◆ REQUIRED WORK ◆
In the records below, find the line containing "Inductive status : Type" and the line containing "(a, b, c, d, e)"; please repeat exactly the lines from one to the other, both included, and nothing more.

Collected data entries
====
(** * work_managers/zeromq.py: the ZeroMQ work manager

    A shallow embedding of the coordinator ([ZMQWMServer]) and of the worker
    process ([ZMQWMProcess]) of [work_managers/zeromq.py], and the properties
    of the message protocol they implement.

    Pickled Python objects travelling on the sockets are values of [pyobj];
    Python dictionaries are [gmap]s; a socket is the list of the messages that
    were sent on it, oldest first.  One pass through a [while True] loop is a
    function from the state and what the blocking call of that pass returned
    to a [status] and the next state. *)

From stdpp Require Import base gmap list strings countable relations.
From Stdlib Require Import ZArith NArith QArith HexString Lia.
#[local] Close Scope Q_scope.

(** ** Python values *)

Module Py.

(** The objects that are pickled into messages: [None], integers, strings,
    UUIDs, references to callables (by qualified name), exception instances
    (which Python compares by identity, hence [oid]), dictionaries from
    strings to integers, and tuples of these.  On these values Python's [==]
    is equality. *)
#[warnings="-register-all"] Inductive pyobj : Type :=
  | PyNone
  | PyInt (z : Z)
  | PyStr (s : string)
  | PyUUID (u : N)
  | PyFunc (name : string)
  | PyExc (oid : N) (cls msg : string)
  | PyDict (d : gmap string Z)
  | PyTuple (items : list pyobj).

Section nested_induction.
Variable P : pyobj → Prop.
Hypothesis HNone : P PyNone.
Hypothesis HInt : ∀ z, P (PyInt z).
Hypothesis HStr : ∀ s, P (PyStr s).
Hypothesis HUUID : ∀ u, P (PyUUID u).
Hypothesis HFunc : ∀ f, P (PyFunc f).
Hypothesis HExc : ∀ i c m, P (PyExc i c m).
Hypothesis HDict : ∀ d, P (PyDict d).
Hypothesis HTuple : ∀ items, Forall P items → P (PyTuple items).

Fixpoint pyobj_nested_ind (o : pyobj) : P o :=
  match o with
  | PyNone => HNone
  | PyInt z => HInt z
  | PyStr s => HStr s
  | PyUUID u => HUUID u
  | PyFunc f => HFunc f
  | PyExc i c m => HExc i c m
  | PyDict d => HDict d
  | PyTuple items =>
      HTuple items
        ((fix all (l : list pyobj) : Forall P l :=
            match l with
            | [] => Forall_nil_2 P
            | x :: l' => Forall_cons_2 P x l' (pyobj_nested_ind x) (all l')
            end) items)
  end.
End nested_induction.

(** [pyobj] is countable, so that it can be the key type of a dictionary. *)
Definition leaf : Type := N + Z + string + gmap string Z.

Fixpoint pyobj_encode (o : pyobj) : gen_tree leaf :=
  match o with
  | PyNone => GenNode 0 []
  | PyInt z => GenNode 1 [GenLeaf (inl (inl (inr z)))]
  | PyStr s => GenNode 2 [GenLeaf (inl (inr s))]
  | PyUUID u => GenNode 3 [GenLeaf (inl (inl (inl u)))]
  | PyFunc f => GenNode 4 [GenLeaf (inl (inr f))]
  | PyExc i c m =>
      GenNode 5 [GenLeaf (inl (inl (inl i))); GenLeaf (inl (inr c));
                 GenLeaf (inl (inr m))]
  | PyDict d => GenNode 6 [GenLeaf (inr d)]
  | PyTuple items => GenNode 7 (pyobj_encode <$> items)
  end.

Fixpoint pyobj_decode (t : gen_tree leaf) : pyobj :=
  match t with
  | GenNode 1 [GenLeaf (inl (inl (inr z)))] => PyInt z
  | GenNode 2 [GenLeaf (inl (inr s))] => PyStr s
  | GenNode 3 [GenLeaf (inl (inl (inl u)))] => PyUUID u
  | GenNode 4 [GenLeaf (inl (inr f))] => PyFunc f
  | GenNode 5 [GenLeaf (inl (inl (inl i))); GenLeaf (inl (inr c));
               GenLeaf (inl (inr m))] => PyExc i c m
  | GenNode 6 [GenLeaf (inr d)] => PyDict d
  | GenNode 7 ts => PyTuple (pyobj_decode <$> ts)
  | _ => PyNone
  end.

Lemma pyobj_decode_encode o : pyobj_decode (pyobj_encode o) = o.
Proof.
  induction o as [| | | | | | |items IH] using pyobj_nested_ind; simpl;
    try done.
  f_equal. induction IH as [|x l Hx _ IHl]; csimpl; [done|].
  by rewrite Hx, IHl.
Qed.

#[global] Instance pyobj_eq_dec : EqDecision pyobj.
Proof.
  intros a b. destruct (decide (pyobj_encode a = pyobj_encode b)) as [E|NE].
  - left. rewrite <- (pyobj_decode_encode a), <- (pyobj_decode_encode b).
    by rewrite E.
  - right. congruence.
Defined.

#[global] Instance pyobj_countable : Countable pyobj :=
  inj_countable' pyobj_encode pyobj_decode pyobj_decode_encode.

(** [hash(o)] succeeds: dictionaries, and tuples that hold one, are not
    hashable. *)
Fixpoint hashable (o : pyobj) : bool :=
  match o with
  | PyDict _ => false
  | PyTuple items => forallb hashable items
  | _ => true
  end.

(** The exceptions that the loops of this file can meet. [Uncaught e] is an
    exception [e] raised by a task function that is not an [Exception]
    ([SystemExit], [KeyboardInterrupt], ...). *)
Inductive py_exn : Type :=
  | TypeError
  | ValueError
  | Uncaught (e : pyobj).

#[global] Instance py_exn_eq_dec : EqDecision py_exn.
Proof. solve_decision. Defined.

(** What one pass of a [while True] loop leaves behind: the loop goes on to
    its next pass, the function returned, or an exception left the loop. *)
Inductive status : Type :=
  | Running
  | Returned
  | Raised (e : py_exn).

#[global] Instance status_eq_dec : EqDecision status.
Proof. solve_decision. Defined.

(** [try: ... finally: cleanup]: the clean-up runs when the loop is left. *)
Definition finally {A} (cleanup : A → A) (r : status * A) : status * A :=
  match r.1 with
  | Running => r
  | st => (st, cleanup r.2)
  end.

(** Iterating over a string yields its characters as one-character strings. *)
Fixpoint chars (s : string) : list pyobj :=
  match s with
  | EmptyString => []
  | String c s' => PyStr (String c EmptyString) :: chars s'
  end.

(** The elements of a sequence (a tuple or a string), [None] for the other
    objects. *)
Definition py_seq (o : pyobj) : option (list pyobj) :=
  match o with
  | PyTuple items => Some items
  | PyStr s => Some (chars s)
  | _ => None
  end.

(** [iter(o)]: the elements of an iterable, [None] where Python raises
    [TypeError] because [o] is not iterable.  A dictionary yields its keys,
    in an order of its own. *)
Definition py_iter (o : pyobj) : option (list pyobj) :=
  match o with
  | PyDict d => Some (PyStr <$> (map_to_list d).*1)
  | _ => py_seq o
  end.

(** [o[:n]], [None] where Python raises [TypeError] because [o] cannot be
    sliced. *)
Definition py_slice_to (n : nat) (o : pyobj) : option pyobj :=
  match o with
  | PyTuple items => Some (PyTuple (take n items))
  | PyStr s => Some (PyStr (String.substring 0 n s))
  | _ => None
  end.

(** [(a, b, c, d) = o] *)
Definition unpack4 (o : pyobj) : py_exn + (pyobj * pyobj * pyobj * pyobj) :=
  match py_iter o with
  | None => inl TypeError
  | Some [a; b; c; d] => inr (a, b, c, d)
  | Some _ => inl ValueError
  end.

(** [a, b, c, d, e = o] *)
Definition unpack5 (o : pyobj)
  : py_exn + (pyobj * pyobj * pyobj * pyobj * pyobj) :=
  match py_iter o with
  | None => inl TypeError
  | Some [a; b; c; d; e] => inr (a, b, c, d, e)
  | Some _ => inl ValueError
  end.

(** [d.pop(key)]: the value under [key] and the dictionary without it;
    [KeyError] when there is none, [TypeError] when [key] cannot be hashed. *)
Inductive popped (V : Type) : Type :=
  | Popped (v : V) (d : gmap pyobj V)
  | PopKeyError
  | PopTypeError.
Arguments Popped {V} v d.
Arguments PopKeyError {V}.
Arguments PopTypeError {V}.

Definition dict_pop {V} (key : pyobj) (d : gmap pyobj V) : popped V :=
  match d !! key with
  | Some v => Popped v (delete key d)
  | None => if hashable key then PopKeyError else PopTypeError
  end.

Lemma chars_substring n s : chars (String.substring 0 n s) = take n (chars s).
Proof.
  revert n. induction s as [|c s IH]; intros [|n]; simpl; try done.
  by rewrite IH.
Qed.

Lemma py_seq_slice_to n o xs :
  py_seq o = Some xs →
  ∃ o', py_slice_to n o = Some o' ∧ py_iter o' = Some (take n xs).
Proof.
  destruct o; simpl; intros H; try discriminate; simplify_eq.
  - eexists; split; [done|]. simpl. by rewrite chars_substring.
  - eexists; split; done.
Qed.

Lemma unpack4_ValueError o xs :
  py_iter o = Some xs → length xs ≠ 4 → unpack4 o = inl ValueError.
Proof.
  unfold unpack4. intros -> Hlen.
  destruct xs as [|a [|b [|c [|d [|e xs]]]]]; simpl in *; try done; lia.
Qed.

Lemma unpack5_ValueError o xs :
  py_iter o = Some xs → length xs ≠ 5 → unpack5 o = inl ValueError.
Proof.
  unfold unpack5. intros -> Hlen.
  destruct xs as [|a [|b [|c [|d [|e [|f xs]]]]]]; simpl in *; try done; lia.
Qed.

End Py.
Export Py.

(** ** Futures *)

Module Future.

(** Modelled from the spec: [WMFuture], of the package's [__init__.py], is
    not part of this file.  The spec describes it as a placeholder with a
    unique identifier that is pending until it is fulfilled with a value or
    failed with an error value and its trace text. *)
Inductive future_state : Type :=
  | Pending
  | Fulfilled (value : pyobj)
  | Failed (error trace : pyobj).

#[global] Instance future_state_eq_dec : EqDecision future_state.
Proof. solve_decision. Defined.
====
◆ ANSWER SPACE ◆
Inductive status : Type :=
  | Running
  | Returned
  | Raised (e : py_exn).

#[global] Instance status_eq_dec : EqDecision status.
Proof. solve_decision. Defined.

(** [try: ... finally: cleanup]: the clean-up runs when the loop is left. *)
Definition finally {A} (cleanup : A → A) (r : status * A) : status * A :=
  match r.1 with
  | Running => r
  | st => (st, cleanup r.2)
  end.

(** Iterating over a string yields its characters as one-character strings. *)
Fixpoint chars (s : string) : list pyobj :=
  match s with
  | EmptyString => []
  | String c s' => PyStr (String c EmptyString) :: chars s'
  end.

(** The elements of a sequence (a tuple or a string), [None] for the other
    objects. *)
Definition py_seq (o : pyobj) : option (list pyobj) :=
  match o with
  | PyTuple items => Some items
  | PyStr s => Some (chars s)
  | _ => None
  end.

(** [iter(o)]: the elements of an iterable, [None] where Python raises
    [TypeError] because [o] is not iterable.  A dictionary yields its keys,
    in an order of its own. *)
Definition py_iter (o : pyobj) : option (list pyobj) :=
  match o with
  | PyDict d => Some (PyStr <$> (map_to_list d).*1)
  | _ => py_seq o
  end.

(** [o[:n]], [None] where Python raises [TypeError] because [o] cannot be
    sliced. *)
Definition py_slice_to (n : nat) (o : pyobj) : option pyobj :=
  match o with
  | PyTuple items => Some (PyTuple (take n items))
  | PyStr s => Some (PyStr (String.substring 0 n s))
  | _ => None
  end.

(** [(a, b, c, d) = o] *)
Definition unpack4 (o : pyobj) : py_exn + (pyobj * pyobj * pyobj * pyobj) :=
  match py_iter o with
  | None => inl TypeError
  | Some [a; b; c; d] => inr (a, b, c, d)
  | Some _ => inl ValueError
  end.

(** [a, b, c, d, e = o] *)
Definition unpack5 (o : pyobj)
  : py_exn + (pyobj * pyobj * pyobj * pyobj * pyobj) :=
  match py_iter o with
  | None => inl TypeError
  | Some [a; b; c; d; e] => inr (a, b, c, d, e)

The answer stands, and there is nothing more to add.